The budget referendum passed, 1,470 to 1,015. The vote was 1,080 to 657 in Cumberland and 390-358 in North Yarmouth. Voter turnout was 31 percent in Cumberland and 27 percent in North Yarmouth.
Three Town Council races were uncontested in Cumberland. Incumbents Shirley Storey-King of Shirley Lane received 1,545 votes, while Ron Copp of Interurban Drive earned 1,454 and George Turner of Carriage Road drew 1,494. All sought third terms.
In the School Board elections, James Moulton narrowly defeated incumbent Todd Nicholson, 341-327, for a North Yarmouth seat. Jeffrey Porter defeated incumbent Karen Campbell, 1,043 to 762, for a three-year Cumberland seat.
Moulton, 63, of Mill Road, served on the SAD 51 board from 2002 to 2005. He has lived in North Yarmouth for 60 years, is married, has two daughters and four grandchildren. Three of those grandchildren will be in the SAD 51 system by next school year.
“It was close,” the owner of Jim’s Auto Repair said Tuesday night about his 14-vote margin of victory. “I figured it would be, because the vote was pretty close on the budget.”
Along with his time on the School Board, he has served 12 years on the Board of Selectmen, most recently from 2005 to 2008. Moulton has also served six years on the Cumberland County Budget Advisory Committee and several years on the town Zoning Board of Appeals.
He served on the Policy Committee during his time on the SAD 51 board.
Nicholson, 46, of Hawthorne Road, was elected to the board in 2009 and was seeking his second term. He has lived in North Yarmouth for 20 years, is married and has three children in SAD 51 schools.
Nicholson said Tuesday night that he was unsure whether he would ask for a recount.
“I’m pleased that the budget validation referendum passed,” he said.
Nicholson is director of advancement at Maine Audubon and serves on the Freeport Historical Society board. He is chairman of the SAD 51 Finance Committee and serves on the board’s Strategic Thinking and Planning Committee. He has also chaired its Policy Committee and served on its Negotiations Committee.
Porter, 46, of Crossing Brook Road, stepped down from the Cumberland Town Council last year after 12 years. His wife has worked in SAD 51, but is now teaching in Pownal, which allowed him to seek a School Board seat. They have five children; four are still in district schools.
“I look forward to serving the citizens of Cumberland,” Porter said Tuesday night.
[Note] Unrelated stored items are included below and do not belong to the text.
(* ===== verification/EvmGas.v ===== *)
(** * x/evm/core/vm: gas.go, gas_table.go, operations_acl.go, memory_table.go, and the sizes of
      common.go

    What an instruction costs, and the memory that it needs.  A gas function
    also updates the refund counter, the access list, the gas of a coming call
    ([callGasTemp]) and the memory's last fee, as the source does. *)

From S2P Require Import Prelude.
From S2P Require Import AccessList.
From S2P Require Import StateDB.
From S2P Require Import Precompile.
From S2P Require Import EvmMachine.
From S2P Require Import Evm.
From S2P Require Import EvmInstructions.

Local Open Scope Z_scope.

(** ** go-ethereum's gas parameters *)

Definition MemoryGas : Z := 3.
Definition QuadCoeffDiv : Z := 512.
Definition CopyGas : Z := 3.
Definition LogGas : Z := 375.
Definition LogTopicGas : Z := 375.
Definition LogDataGas : Z := 8.
Definition Keccak256WordGas : Z := 6.
Definition ExpGas : Z := 10.
Definition ExpByteFrontier : Z := 10.
Definition ExpByteEIP158 : Z := 50.
Definition SstoreSetGas : Z := 20000.
Definition SstoreResetGas : Z := 5000.
Definition SstoreClearGas : Z := 5000.
Definition SstoreRefundGas : Z := 15000.
Definition NetSstoreNoopGas : Z := 200.
Definition NetSstoreInitGas : Z := 20000.
Definition NetSstoreCleanGas : Z := 5000.
Definition NetSstoreDirtyGas : Z := 200.
Definition NetSstoreClearRefund : Z := 15000.
Definition NetSstoreResetRefund : Z := 4800.
Definition NetSstoreResetClearRefund : Z := 19800.
Definition SstoreSentryGasEIP2200 : Z := 2300.
Definition SstoreSetGasEIP2200 : Z := 20000.
Definition SstoreResetGasEIP2200 : Z := 5000.
Definition SstoreClearsScheduleRefundEIP2200 : Z := 15000.
Definition SstoreClearsScheduleRefundEIP3529 : Z := 4800.
Definition SloadGasEIP2200 : Z := 800.
Definition ColdAccountAccessCostEIP2929 : Z := 2600.
Definition ColdSloadCostEIP2929 : Z := 2100.
Definition WarmStorageReadCostEIP2929 : Z := 100.
Definition CallNewAccountGas : Z := 25000.
Definition CallValueTransferGas : Z := 9000.
Definition SelfdestructRefundGas : Z := 24000.
Definition SelfdestructGasEIP150 : Z := 5000.
Definition CreateBySelfdestructGas : Z := 25000.
Definition frontier_environment : list (Z * operation W P) := [
  (KECCAK256, with_memory opKeccak256 Keccak256Gas gasKeccak256 2 1 memoryKeccak256);
  (ADDRESS, fixed opAddress GasQuickStep 0 1);
  (BALANCE, fixed opBalance BalanceGasFrontier 1 1);
  (ORIGIN, fixed (opOrigin tc) GasQuickStep 0 1);
  (CALLER, fixed opCaller GasQuickStep 0 1);
  (CALLVALUE, fixed opCallValue GasQuickStep 0 1);
  (CALLDATALOAD, fixed opCallDataLoad GasFastestStep 1 1);
  (CALLDATASIZE, fixed opCallDataSize GasQuickStep 0 1);
  (CALLDATACOPY, with_memory opCallDataCopy GasFastestStep gasCallDataCopy 3 0 memoryCallDataCopy);
  (CODESIZE, fixed opCodeSize GasQuickStep 0 1);
  (CODECOPY, with_memory opCodeCopy GasFastestStep gasCodeCopy 3 0 memoryCodeCopy);
  (GASPRICE, fixed (opGasprice tc) GasQuickStep 0 1);
  (EXTCODESIZE, fixed opExtCodeSize ExtcodeSizeGasFrontier 1 1);
  (EXTCODECOPY, with_memory opExtCodeCopy ExtcodeCopyBaseFrontier gasExtCodeCopy 4 0 memoryExtCodeCopy);
  (BLOCKHASH, fixed (opBlockhash bc) GasExtStep 1 1);
  (COINBASE, fixed (opCoinbase bc) GasQuickStep 0 1);
  (TIMESTAMP, fixed (opTimestamp bc) GasQuickStep 0 1);
  (NUMBER, fixed (opNumber bc) GasQuickStep 0 1);
  (DIFFICULTY, fixed (opDifficulty bc) GasQuickStep 0 1);
  (GASLIMIT, fixed (opGasLimit bc) GasQuickStep 0 1)].

Definition frontier_memory : list (Z * operation W P) := [
  (POP, fixed opPop GasQuickStep 1 0);
  (MLOAD, with_memory opMload GasFastestStep pureMemoryGascost 1 1 memoryMLoad);
  (MSTORE, with_memory opMstore GasFastestStep pureMemoryGascost 2 0 memoryMStore);
  (MSTORE8, with_memory opMstore8 GasFastestStep pureMemoryGascost 2 0 memoryMStore8);
  (SLOAD, fixed opSload SloadGasFrontier 1 1);
  (SSTORE, metered opSstore 0 (gasSStore rules) 2 0);
  (JUMP, fixed opJump GasMidStep 1 0);
  (JUMPI, fixed opJumpi GasSlowStep 2 0);
  (PC, fixed opPc GasQuickStep 0 1);
  (MSIZE, fixed opMsize GasQuickStep 0 1);
  (GAS, fixed opGas GasQuickStep 0 1);
  (JUMPDEST, fixed opJumpdest JumpdestGas 0 0)].

Definition frontier_calls : list (Z * operation W P) := [
  (CREATE, with_memory (opCreate rules) CreateGas pureMemoryGascost 3 1 memoryCreate);
  (CALL, with_memory opCall CallGasFrontier (gasCall rules) 7 1 memoryCall);
  (CALLCODE, with_memory opCallCode CallGasFrontier (gasCallCode rules) 7 1 memoryCall);
  (RETURN, with_memory opReturn 0 pureMemoryGascost 2 0 memoryReturn);
  (SELFDESTRUCT, metered opSelfdestruct 0 (gasSelfdestruct rules) 1 0)].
A lifelong Cumberland resident, Porter is a Cumberland-North Yarmouth Lions Club member and spent nine years on the People’s Regional Opportunity Program board, including two as chairman. His job with the U.S. Commercial Service, as director of the U.S. Export Assistance Center in Portland, has taken him to about 30 countries since 1995.
His town service has included work on the Greely Middle School Building Committee; the Cumberland Housing Authority; the Val Halla Golf & Recreation Center board and Twin Brooks and Rines Forest committees; Cumberland’s finance, recreation, energy advisory, Doane and town center committees, and a local regionalization committee.
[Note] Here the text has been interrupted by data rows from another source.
(** The end of a call. *)
Lemma wp_revert_on_error n B gas out id e0 s0 s1 e :
  call_pre n B gas e0 -> Snapshot s0 = (id, s1) -> same_state (evm_StateDB e0) s0 ->
  within (evm_StateDB e0) s0 -> within s1 (evm_StateDB e) -> depth e = depth e0 ->
  in_readOnly e = in_readOnly e0 -> 0 <= leftOverGas out <= gas ->
  (vm_err out = None -> bound (B + SelfdestructRefundGas) (leftOverGas out) (evm_StateDB e)) ->
  wp (revert_on_error id out) (call_post B gas e0) e.
Proof.
  intros Hp Hs Hss Hw Hw1 Hd Hr Hg Hbo. pose proof (within_ok _ _ Hw (pre_ok _ _ _ _ Hp)) as Hok0.
  unfold revert_on_error. destruct (vm_err out) as [x|] eqn:E.
  - destruct (snapshot_revert s0 id s1 _ Hok0 Hs Hw1) as (s3 & Er & Hss3 & Hw3).
    assert (Hss03 : same_state (evm_StateDB e0) s3) by (by etransitivity).
    apply wp_bind. eapply wp_db_try; [exact Er|]. apply wp_ret. split.
    + split; [|done|done]. simpl. by etransitivity.
    + case_bool_decide; simpl; lia.
    + apply (bound_less B gas); [by eapply bound_same; [|apply Hp]| |unfold SelfdestructRefundGas; lia].
      case_bool_decide; simpl; lia.
    + by intros _.
  - apply wp_ret. split; [|done|auto|by rewrite E]. split; [|done|done]. etransitivity; [exact Hw|].
    etransitivity; [|exact Hw1]. by apply (snapshot_within s0 id).
Qed.

Section calls.
Context (env : EvmEnv W P) (n : nat) (run : Contract -> string -> bool -> M (EVM W P) Outcome).
Context (Hhooks : hooks_ok (hooks env)) (Hrun : run_ok n run).
Context (Hberlin : lists_accounts mt = true -> IsBerlin (chainRules env) = true)
  (Hhome : IsHomestead (chainRules env) = true).

(** The body of a call, after its snapshot and some calm steps. *)
Lemma wp_frame B gas (m : M (EVM W P) Outcome) id e0 s0 s1 e :
  call_pre n B gas e0 -> Snapshot s0 = (id, s1) -> same_state (evm_StateDB e0) s0 ->
  within (evm_StateDB e0) s0 -> calm s1 (evm_StateDB e) -> depth e = depth e0 ->
  in_readOnly e = in_readOnly e0 -> wp m (run_post B gas e) e ->
  wp (m ≫= revert_on_error id) (call_post B gas e0) e.
Proof.
  intros Hp Hs Hss Hw Hc Hd Hr Hm. apply wp_bind. eapply wp_mono; [|exact Hm].
  intros out e' ([Hw' Hd' Hr'] & Hg & Hbo). eapply (wp_revert_on_error n B gas out id e0 s0 s1); try done.
  - etransitivity; [apply Hc|done].
  - congruence.
  - congruence.
Qed.

(** What a call is given still holds after calm steps. *)
Lemma pre_calm B gas e e' : call_pre n B gas e -> calm (evm_StateDB e) (evm_StateDB e') ->
  depth e' = depth e -> call_pre n B gas e'.
Proof.
  intros [K D G Bo F] Hc Hd. split; try done.
  - eapply within_ok; [apply Hc|done].
  - by rewrite Hd.
  - by eapply bound_calm.
Qed.

Lemma run_post_calm B gas e e1 out e' : calm (evm_StateDB e) (evm_StateDB e1) -> depth e1 = depth e ->
  in_readOnly e1 = in_readOnly e -> run_post B gas e1 out e' -> run_post B gas e out e'.
Proof.
  intros Hc Hd Hr (Hev & Hg & Hbo). split; [|done]. etransitivity; [|exact Hev].
  split; [apply Hc|done|done].
Qed.

(** Entering the interpreter with the code of an account. *)
Lemma wp_run_code (c : Hash -> Code -> Contract) addr object B gas input ro e :
  call_pre n B gas e -> depth e <= CallCreateDepth -> may_run object (evm_StateDB e) ->
  (forall h x, contract_ok (c h x) /\ c_Gas (c h x) = gas /\ self (c h x) = object) ->
  wp (hash ← on_db (GetCodeHash addr); code ← on_db (GetCode addr); run (c hash code) input ro)
    (run_post B gas e) e.
Proof.
  intros Hp Hd Hm Hc. pose proof (pre_ok _ _ _ _ Hp) as Hok.
  apply wp_bind, wp_read; [auto with statedb|done|]. intros h s1 _ _ C1 K1.
  apply wp_bind, wp_read; [auto with statedb|done|]. intros x s2 _ _ C2 K2. simpl in C2.
  assert (C : calm (evm_StateDB e) s2) by (by etransitivity). destruct (Hc h x) as (Hco & Hcg & Hcs).
  eapply wp_mono; [intros out e' Hpost; apply (run_post_calm B gas e (with_db s2 e)); [done|done|done|exact Hpost]|].
  rewrite <- Hcg. apply (Hrun (c h x) input ro (with_db s2 e) B); [|done|done|].
  - rewrite Hcg. by apply (pre_calm B gas e).
  - rewrite Hcs. eapply may_run_within; [apply C|done].
Qed.

(** The hook and the depth check of the four calls. *)
Lemma wp_guarded hook B gas m e : hook_ok hook -> call_pre n B gas e ->
  (forall e', evm_StateDB e' = evm_StateDB e -> depth e' = depth e -> in_readOnly e' = in_readOnly e ->
     call_pre n B gas e' -> depth e' <= CallCreateDepth -> wp m (call_post B gas e) e') ->
  wp (with_hook hook gas (d ← mgets depth; if CallCreateDepth <? d then mret (no_outcome gas ErrDepth) else m))
    (call_post B gas e) e.
Proof.
  intros Hh Hp Hm. unfold with_hook. apply wp_bind, wp_hook; [done|]. intros r e' Es Ed Er.
  assert (Hpost : forall x, call_post B gas e (no_outcome gas x) e').
  { intros x. apply (call_post_read n); [done|by rewrite Es|]. split; [by rewrite Es|done|done]. }
  destruct r as [[]|x]; [|by apply wp_ret].
  apply wp_bind, wp_gets. destruct (Z.ltb_spec CallCreateDepth (depth e')); [by apply wp_ret|].
  apply Hm; try done. apply (pre_calm B gas e); [done|by rewrite Es|done].
Qed.

(** The tactic for a step that reads. *)
Local Tactic Notation "read" ident(a) ident(s) :=
  apply wp_bind, wp_read; [auto with statedb|done|]; cbn [evm_StateDB with_db];
  let E := fresh "E" s in let Hs := fresh "Same" s in let C := fresh "Calm" s in let K := fresh "Ok" s in
  intros a s E Hs C K.
Local Tactic Notation "write" ident(s) :=
  apply wp_bind, wp_write; [auto with statedb|done|]; cbn [evm_StateDB with_db];
  let E := fresh "E" s in let C := fresh "Calm" s in let K := fresh "Ok" s in intros s E C K.
Local Ltac calmly := repeat first [eassumption | reflexivity | etransitivity; [eassumption|]].

Lemma wp_Call from addr input B gas value e :
  call_pre n B gas e -> word value -> may_call addr (evm_StateDB e) ->
  wp (Call env run from addr input gas value) (call_post B gas e) e.
Proof.
  intros Hp0 Hv Hm. apply wp_guarded; [apply Hhooks|done|]. intros e1 Es Ed Er Hp Hd. clear Hp0.
  pose proof (pre_ok _ _ _ _ Hp) as K1. pose proof (pre_gas _ _ _ _ Hp) as [Hg0 _].
  rewrite <- Es in Hm.
  assert (Hpost : forall s, calm (evm_StateDB e1) s -> evolves e (with_db s e1)).
  { intros s C. split; [rewrite <- Es; apply C|done|done]. }
  apply wp_bind. eapply (wp_mono _ (fun enough e2 => exists s, e2 = with_db s e1 /\
    same_state (evm_StateDB e1) s /\ calm (evm_StateDB e1) s /\ db_ok s)).
  2:{ destruct (value =? 0); [apply wp_ret; exists (evm_StateDB e1); split; [by destruct e1|]|].
      - split_and!; [reflexivity|reflexivity|done].
      - apply wp_read; eauto with statedb. }
  intros enough e2 (s0 & -> & Hss & C0 & K0). destruct enough; simpl; cycle 1.
  { apply wp_ret, (call_post_read n); [by apply (pre_calm B gas e1); [|rewrite Es|]|by rewrite <- Es|by apply Hpost]. }
  apply wp_bind, wp_snapshot; [done|]. cbn [evm_StateDB with_db]. intros id s1 Hsn C1 K2.
  apply wp_bind, wp_gets. read exist s2.
  destruct (_ && _ && _ && _).
  { apply wp_ret. assert (C : calm (evm_StateDB e1) s2) by calmly.
    split; [by apply Hpost|simpl; lia| |done].
    apply (bound_less B gas); [eapply bound_calm; [exact C|apply Hp]|simpl; lia|unfold SelfdestructRefundGas; lia]. }
  apply wp_bind. eapply (wp_mono _ (fun _ e3 => exists s, e3 = with_db s e1 /\ calm s1 s /\ db_ok s /\ exists_at s addr)).
  2:{ destruct exist.
      - apply wp_ret. exists s2. split_and!; [done|done|done|]. apply (wi_exist _ _ (ca_within _ _ Calms2)).
        by eapply Exist_exists.
      - apply wp_write; [auto with statedb|done|]. cbn [evm_StateDB with_db]. intros s -> C3 K5.
        eexists. split_and!; [done|calmly|done|apply CreateAccount_exists]. }
  intros _ e3 (s3 & -> & C3 & K3 & X3). write s4.
  assert (C14 : calm s1 s4) by calmly. assert (C4 : calm (evm_StateDB e1) s4) by calmly.
  assert (Hp4 : call_pre n B gas (with_db s4 e1)) by (by apply (pre_calm B gas e1)).
  eapply (wp_frame B gas _ id e s0 s1); try done.
  1:{ apply (pre_calm B gas e1); [done|by rewrite Es|done]. }
  1:{ by rewrite <- Es. }
  1:{ rewrite <- Es. apply C0. }
  destruct (Precompile addr _) as [p|]; [apply wp_RunPrecompiled; [done|done|apply Hp4]|].
  read code s5. destruct (slen _ =? 0).
  { apply wp_ret. split; [apply evolves_db, Calms5|]. split; [simpl; lia|]. intros _.
    apply (bound_less B gas); [eapply bound_calm; [exact Calms5|apply Hp4]|simpl; lia|unfold SelfdestructRefundGas; lia]. }
  read hash s6. assert (C46 : calm s4 s6) by calmly.
  eapply wp_mono; [intros out e' Hr; apply (run_post_calm B gas _ (with_db s6 e1)); [done|done|done|exact Hr]|].
  apply (Hrun (SetCallCode (Some addr) hash (default EmptyString code) (NewContract from addr (Some value) gas))
    input false (with_db s6 e1) B); simpl; try done.
  - by apply (pre_calm B gas (with_db s4 e1)).
  - split; simpl; [apply Hp|eauto|done].
  - split.
    + eapply may_call_within; [|exact Hm]. etransitivity; [apply C4|apply C46].
    + apply (wi_exist _ _ (ca_within _ _ C46)), (wi_exist _ _ (ca_within _ _ Calms4)). done.
Qed.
Campbell, 50, of Stonewall Drive, has lived in Cumberland for nine years. She is an a married, at-home parent and has three children; two are in the SAD 51 system.
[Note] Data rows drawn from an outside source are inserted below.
Lemma opUndefined_ok k : 0 < k -> good_op k undefined.
Proof.
  intros Hk. split; [done|]. intros n B calls m Hc Hm Hop Hst Hg. apply wpe_attempt.
  change (wpe (charge_dynamic undefined;; execute undefined calls)) with
    (wpe (S:=Machine W P) (opUndefined calls)). unfold wpe, opUndefined. simpl. revert Hop. unfold GetOp, STOP.
  destruct (m_pc m <? slen (c_Code (m_contract m))); [|lia].
  destruct (byte_at _ _) as [b|]; simpl; [|lia]. intros _. pose proof (co_gas _ (mk_contract _ _ _ _ Hm)) as [Hg0 _].
  split_and!; simpl; [reflexivity|lia|lia|done].
Qed.

Lemma opStop_ok k : good_op k (fixed opStop 0 0 0).
Proof.
  split; [done|]. intros n B calls m Hc Hm Hop Hst Hg. apply wpe_attempt.
  change (wpe (charge_dynamic (fixed opStop 0 0 0);; execute (fixed opStop 0 0 0) calls)) with
    (wpe (S:=Machine W P) (opStop calls)). destruct m as [e pc mem st c]. apply (round_of_exec n B _ 0); [done|simpl in *; lia|].
  simpl. eapply (exec_stop n B e pc mem st (set_gas (c_Gas c - 0) c) e); [|reflexivity|done|done].
  apply (machine_paid n B _ 0 Hm). simpl in *. lia.
Qed.

(** ** The environment *)

Local Ltac read a s :=
  let E := fresh "E" s in let Hs := fresh "Same" s in let C := fresh "Calm" s in let K := fresh "Ok" s in
  apply wpe_bind, wpe_read; [auto with statedb|first [done|match goal with Hm : machine_ok _ _ _ _ |- _ => apply (mk_pre _ _ _ _ Hm) end]|];
  cbn [evm_StateDB with_db]; intros a s E Hs C K.

Lemma Empty_reader a : reader (Empty (W:=W) a).
Proof. apply (reader_load (fun o => match o with None => true | Some o => empty o end)). Qed.
Lemma HasSuicided_reader a : reader (HasSuicided (W:=W) a).
Proof. apply (reader_load (fun o => match o with Some o => suicided o | None => false end)). Qed.
Lemma GetCodeSize_reader a : reader (GetCodeSize (W:=W) a).
Proof.
  intros s Hok. pose proof (GetCode_reader a s Hok) as Hr. unfold GetCode in Hr. unfold GetCodeSize.
  destruct (getStateObject a s) as [[o|] s1]; [|done]. by destruct (object_Code (ctx s1) o) as [x o1].
Qed.
Local Hint Resolve Empty_reader HasSuicided_reader GetCodeSize_reader : statedb.

Lemma exec_opBalance k : exec_good k 1 1 opBalance.
Proof. op_start. unfold exec_ok, opBalance. apply wpe_bind. cbn. read b s. stack_done. Qed.

Lemma exec_opExtCodeSize k : exec_good k 1 1 opExtCodeSize.
Proof. op_start. unfold exec_ok, opExtCodeSize. apply wpe_bind. cbn. read b s. stack_done. Qed.

Lemma exec_opExtCodeHash k : exec_good k 1 1 opExtCodeHash.
Proof.
  op_start. unfold exec_ok, opExtCodeHash. apply wpe_bind. cbn. read b s. destruct b; [stack_done|].
  read h s1. assert (C : calm (evm_StateDB e) s1) by (by etransitivity). stack_done.
Qed.
Lemma GetPtr_ok mem off l : mem_ok mem -> 0 <= off -> 0 <= l -> covers mem off l ->
  exists s, GetPtr (int64_of off) (int64_of l) mem = Ok s.
Proof.
  intros Hm Ho Hl [->|Hc]; [by eexists|]. pose proof (mem_ok_size _ Hm).
  destruct (int64_small off) as [-> _]; [lia|]. destruct (int64_small l) as [-> _]; [lia|]. unfold GetPtr.
  destruct (l =? 0); [eauto|]. destruct (off <? slen (store mem)); [|eauto].
  assert (E : i64_add off l = off + l) by (apply wrap_i64_id; unfold min_i64, max_i64, MaxMemory in *; lia).
  rewrite E, slice_ok by lia. eauto.
Qed.

Lemma GetCopy_ok mem off l : mem_ok mem -> 0 <= off -> 0 <= l -> covers mem off l ->
  exists s, GetCopy (int64_of off) (int64_of l) mem = Ok s.
Proof.
  intros Hm Ho Hl Hc. destruct (GetPtr_ok mem off l Hm Ho Hl Hc) as [s Hs]. exists s. revert Hs.
  unfold GetPtr, GetCopy. destruct (int64_of l =? 0); [done|]. destruct (_ <? slen (store mem)); [|done].
  destruct Hc as [->|Hc]; [unfold slice; by destruct (_ && _)|]. pose proof (mem_ok_size _ Hm).
  destruct (int64_small l) as [-> _]; [lia|]. by destruct (Z.ltb_spec l 0); [lia|].
Qed.

(** A write keeps the size and the fee. *)
Lemma mem_Set_ok mem off l v : mem_ok mem -> 0 <= off -> 0 <= l -> covers mem off l ->
  exists mem', mem_Set (wrap_u64 off) (wrap_u64 l) v mem = Ok mem' /\ mem_ok mem'.
Proof.
  intros Hm Ho Hl [->|Hc]; [by eexists|]. pose proof (mem_ok_size _ Hm).
  destruct (int64_small off) as [_ ->]; [lia|]. destruct (int64_small l) as [_ ->]; [lia|]. unfold mem_Set.
  destruct (Z.ltb_spec 0 l); [|eauto].
  assert (E : u64_add off l = off + l) by (apply wrap_u64_id; unfold MaxMemory in *; lia). rewrite E.
  destruct (Z.ltb_spec (slen (store mem)) (off + l)); [lia|]. rewrite slice_ok by lia. simpl. eexists. split; [done|].
  destruct Hm as [(w & Hw & Hs & Hf)]. split. exists w. simpl. split; [done|]. split; [|done].
  rewrite slen_overwrite; [done|done|]. unfold slen in *. rewrite !substring_length. lia.
Qed.

Lemma Bytes32_length x : slen (Bytes32 x) = 32.
Proof. done. Qed.

Lemma mem_Set32_ok mem off v : mem_ok mem -> 0 <= off -> off + 32 <= slen (store mem) ->
  exists mem', mem_Set32 (wrap_u64 off) v mem = Ok mem' /\ mem_ok mem'.
Proof.
  intros Hm Ho Hc. pose proof (mem_ok_size _ Hm). destruct (int64_small off) as [_ ->]; [lia|]. unfold mem_Set32.
  assert (E : u64_add off 32 = off + 32) by (apply wrap_u64_id; unfold MaxMemory in *; lia). rewrite E.
  destruct (Z.ltb_spec (slen (store mem)) (off + 32)); [lia|]. rewrite slice_ok by lia. cbn [mbind res_bind].
  eexists. split; [done|]. destruct Hm as [(w & Hw & Hs & Hf)]. split. exists w. cbn [store lastGasCost].
  split; [done|]. split; [|done]. rewrite slen_overwrite; [done|done|]. pose proof (Bytes32_length v). unfold slen in *.
  rewrite !substring_length. lia.
Qed.

(** ** The sizes that the memory functions ask for *)

Lemma calcMemSizeU_covers off l size : word off -> 0 <= l < 2 ^ 64 -> calcMemSize64WithUint off l = (size, false) ->
  0 <= size < 2 ^ 64 /\ (l = 0 \/ off + l = size).
Proof.
  intros [Ho _] Hl. unfold calcMemSize64WithUint, Uint64WithOverflow. destruct (Z.eqb_spec l 0) as [->|Hn].
  { intros [= <-]. lia. }
  destruct (Z.leb_spec (2 ^ 64) off); [done|]. rewrite (wrap_u64_id off) by lia. intros [= <- Hv].
  pose proof (wrap_u64_range (off + l)). fold (u64_add off l) in *. split; [lia|]. right. revert Hv.
  destruct (Z.ltb_spec (off + l) (2 ^ 64)); [unfold u64_add; rewrite wrap_u64_id by lia; lia|].
  unfold u64_add, wrap_u64. rewrite (Z.mod_eq (off + l)) by lia.
  assert ((off + l) / 2 ^ 64 = 1) as ->; [|lia]. symmetry. apply (Z.div_unique_pos _ _ _ (off + l - 2 ^ 64)); lia.
Qed.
She is the School Board vice chairwoman and is also involved with its finance, negotiations, and strategic thinking and planning committees. Campbell also led the board’s communications committee for two years, has been the policy committee chairwoman and has served as liaison between the School Board and parent-teacher organization.
The budget ratification by residents of the Cumberland-North Yarmouth school district followed the June 7 approval at a town meeting at Greely Middle School. More than 110 registered voters attended that meeting.
Next year’s spending plan reflects a 5.3 percent increase, from $28.9 million to $30.4 million. The fiscal 2012 budget, a nearly 3 percent increase over last year, followed three years of flat budgets of $28 million.
The budget is expected to cause a tax-rate increase in Cumberland of 50 cents per $1,000 of property valuation, a climb of 3.1 percent. The increase would be about $150 a year on a home valued at $300,000.
North Yarmouth could see a tax rate increase of between 94 and 98 cents, or about about 7.1 percent, pending final valuations. The owner of a $300,000 home there could experience an annual increase in school taxes of between $282 and $294.
As a percentage of the overall (state-equalized) valuation of the two communities, North Yarmouth’s increased slightly, shifting about $130,000 to that town, according to SAD 51 Finance Director Scott Poulin. That town’s percentage of the total combined valuation has increased this year from 28.7 percent to 29.4 percent.
The recent growth of Cumberland’s tax base is another key factor behind the two towns’ sharing of costs.